Work request = Can you quote, word for word, every line from the first line of the records below through the line containing "own keys; the", and nothing else?

START Data in this exercise

(** * OpenVault: the credential resolution engine

    A shallow embedding of the OpenVault SDK (the [Vault] class) and of the
    service-registry accessors it calls, followed by the properties of the
    resolver that the specification states.

    Conventions of the embedding:
    - a JavaScript string is the list of its UTF-16 code units;
    - [undefined] is [None]; JavaScript truthiness is written out ([truthy]);
    - a [throw] is the [Throw] completion, a normal return is [Normal];
    - the [Map] held by a vault and [process.env] are finite maps over their
      own keys; the registry's JSON objects are association lists in
      insertion order, which is the order [Object.entries] walks them;
    - the registry table ([services.json]), the regular-expression engine,
      [path.join] and the file system are parameters. *)

From stdpp Require Import gmap strings list fin_maps pretty.
From Stdlib Require Import NArith ZArith Lia.

(** ** JavaScript strings and the [String.prototype] methods the code calls *)

Module JS.

Abbreviation jsstring := (list N).

(** A string literal of the source, as code units (ASCII literals only). *)
Definition str (s : string) : jsstring :=
  Ascii.N_of_ascii <$> String.list_ascii_of_string s.

(** [!value] is true for [undefined] and for the empty string. *)
Definition truthy (v : option jsstring) : bool :=
  match v with
  | Some (_ :: _) => true
  | _ => false
  end.

(** [value ?? d] *)
Definition nullish (v : option jsstring) (d : jsstring) : jsstring :=
  match v with
  | Some s => s
  | None => d
  end.

(** A value of type [string | undefined] inside a template literal. *)
Definition template (v : option jsstring) : jsstring :=
  nullish v (str "undefined").

(** ECMAScript WhiteSpace and LineTerminator code points, the ones
    [String.prototype.trim] removes. *)
Definition is_white_space (c : N) : bool :=
  ((9 <=? c) && (c <=? 13) || (c =? 32) || (c =? 160) || (c =? 5760)
   || (8192 <=? c) && (c <=? 8202) || (c =? 8232) || (c =? 8233)
   || (c =? 8239) || (c =? 8287) || (c =? 12288) || (c =? 65279))%N.

Fixpoint trimStart (s : jsstring) : jsstring :=
  match s with
  | c :: s' => if is_white_space c then trimStart s' else s
  | [] => []
  end.

Definition trimEnd (s : jsstring) : jsstring :=
  reverse (trimStart (reverse s)).

Definition trim (s : jsstring) : jsstring := trimEnd (trimStart s).

(** [s.split(sep)] for a separator of one code unit. *)
Fixpoint split (sep : N) (s : jsstring) : list jsstring :=
  match s with
  | [] => [[]]
  | c :: s' =>
      if (c =? sep)%N then [] :: split sep s'
      else match split sep s' with
           | piece :: pieces => (c :: piece) :: pieces
           | [] => [[c]]
           end
  end.

Fixpoint startsWith (s p : jsstring) : bool :=
  match p, s with
  | [], _ => true
  | a :: p', b :: s' => (a =? b)%N && startsWith s' p'
  | _ :: _, [] => false
  end.

Definition endsWith (s p : jsstring) : bool :=
  startsWith (reverse s) (reverse p).

(** [s.indexOf(p)]: the first position where [p] occurs, or [-1]. *)
Fixpoint indexOf_from (i : Z) (s p : jsstring) : Z :=
  if startsWith s p then i
  else match s with
       | [] => (-1)%Z
       | _ :: s' => indexOf_from (i + 1)%Z s' p
       end.

Definition indexOf (s p : jsstring) : Z := indexOf_from 0%Z s p.

(** A relative index of [slice]: negative counts from the end, and the
    result is clamped to the string. *)
Definition clamp (len : Z) (i : Z) : Z :=
  if (i <? 0)%Z then Z.max (len + i) 0 else Z.min i len.

(** [s.slice(start, end)]; [end] omitted is [None]. *)
Definition slice (s : jsstring) (start : Z) (end_ : option Z) : jsstring :=
  let len := Z.of_nat (length s) in
  let from := clamp len start in
  let to := match end_ with Some e => clamp len e | None => len end in
  take (Z.to_nat (to - from)) (drop (Z.to_nat from) s).

(** [s.charCodeAt(i)] for an index inside the string. *)
Definition charCodeAt (s : jsstring) (i : nat) : option N := s !! i.

(** [String(n)] for a natural number. *)
Definition of_nat (n : nat) : jsstring := str (pretty n).

(** [pieces.join(sep)] *)
Fixpoint join (sep : jsstring) (pieces : list jsstring) : jsstring :=
  match pieces with
  | [] => []
  | [p] => p
  | p :: rest => p ++ sep ++ join sep rest
  end.

End JS.

Import JS.

(** ** Completions: a call returns normally or throws *)

Inductive exn : Type :=
  | Error (message : jsstring)
  | SyntaxError (pattern : jsstring).

Inductive completion (A : Type) : Type :=
  | Normal (a : A)
  | Throw (e : exn).

Arguments Normal {A} a.
Arguments Throw {A} e.

(** Plain JSON objects, in insertion order. *)
Module Obj.

Abbreviation t A := (list (jsstring * A)).

(** [o[k]] *)
Fixpoint get {A} (o : t A) (k : jsstring) : option A :=
  match o with
  | [] => None
  | (k', a) :: o' => if decide (k' = k) then Some a else get o' k
  end.

(** [k in o] *)
Definition has {A} (o : t A) (k : jsstring) : bool :=
  bool_decide (is_Some (get o k)).

(** [Object.keys(o)] *)
Definition keys {A} (o : t A) : list jsstring := fst <$> o.


End Obj.

(** ** Node's [path.dirname], POSIX flavour *)

Module Path.

(** The backward scan of [dirname] for the last separator that follows a
    non-separator; the loop runs over [i = path.length - 1 .. 1]. *)
Fixpoint dirname_scan (path : jsstring) (i : nat) (matchedSlash : bool)
  : option nat :=
  match i with
  | 0 => None
  | S i' =>
      if bool_decide (charCodeAt path i = Some 47%N) then
        if negb matchedSlash then Some i
        else dirname_scan path i' matchedSlash
      else dirname_scan path i' false
  end.

Definition dirname (path : jsstring) : jsstring :=
  if (length path =? 0)%nat then str "."
  else
    let hasRoot := bool_decide (charCodeAt path 0 = Some 47%N) in
    match dirname_scan path (length path - 1) true with
    | None => if hasRoot then str "/" else str "."
    | Some end_ =>
        if hasRoot && (end_ =? 1)%nat then str "//"
        else slice path 0 (Some (Z.of_nat end_))
    end.

End Path.

(** ** The registry schema ([registry/types.ts]) *)

Inductive CredentialType : Type :=
  | api_key | api_secret | api_token | bearer_token | bot_token | app_token
  | personal_access_token | access_token | access_token_secret
  | access_key_id | secret_access_key | oauth_client_id | oauth_client_secret
  | oauth_refresh_token | client_id | client_secret | signing_secret
  | webhook_secret | account_id | org_id | project_id | zone_id | region
  | url | service_key | auth_token | phone_number.

Inductive AuthMethod : Type :=
  | auth_api_key | auth_api_key_pair | auth_bearer_token | auth_bot_token
  | auth_oauth1 | auth_oauth2 | auth_personal_access_token | auth_access_key
  | auth_iam_role | auth_sso | auth_api_token | auth_github_app.

Module Credential.
Record t : Type := {
  description : jsstring;
  required : bool;
  type : CredentialType;
  pattern : option jsstring;
  setupUrl : option jsstring;
  setupSteps : option (list jsstring);
  default : option jsstring
}.
End Credential.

END Data in this exercise

Answer box =
(** * OpenVault: the credential resolution engine

    A shallow embedding of the OpenVault SDK (the [Vault] class) and of the
    service-registry accessors it calls, followed by the properties of the
    resolver that the specification states.

    Conventions of the embedding:
    - a JavaScript string is the list of its UTF-16 code units;
    - [undefined] is [None]; JavaScript truthiness is written out ([truthy]);
    - a [throw] is the [Throw] completion, a normal return is [Normal];
    - the [Map] held by a vault and [process.env] are finite maps over their
      own keys; the registry's JSON objects are association lists in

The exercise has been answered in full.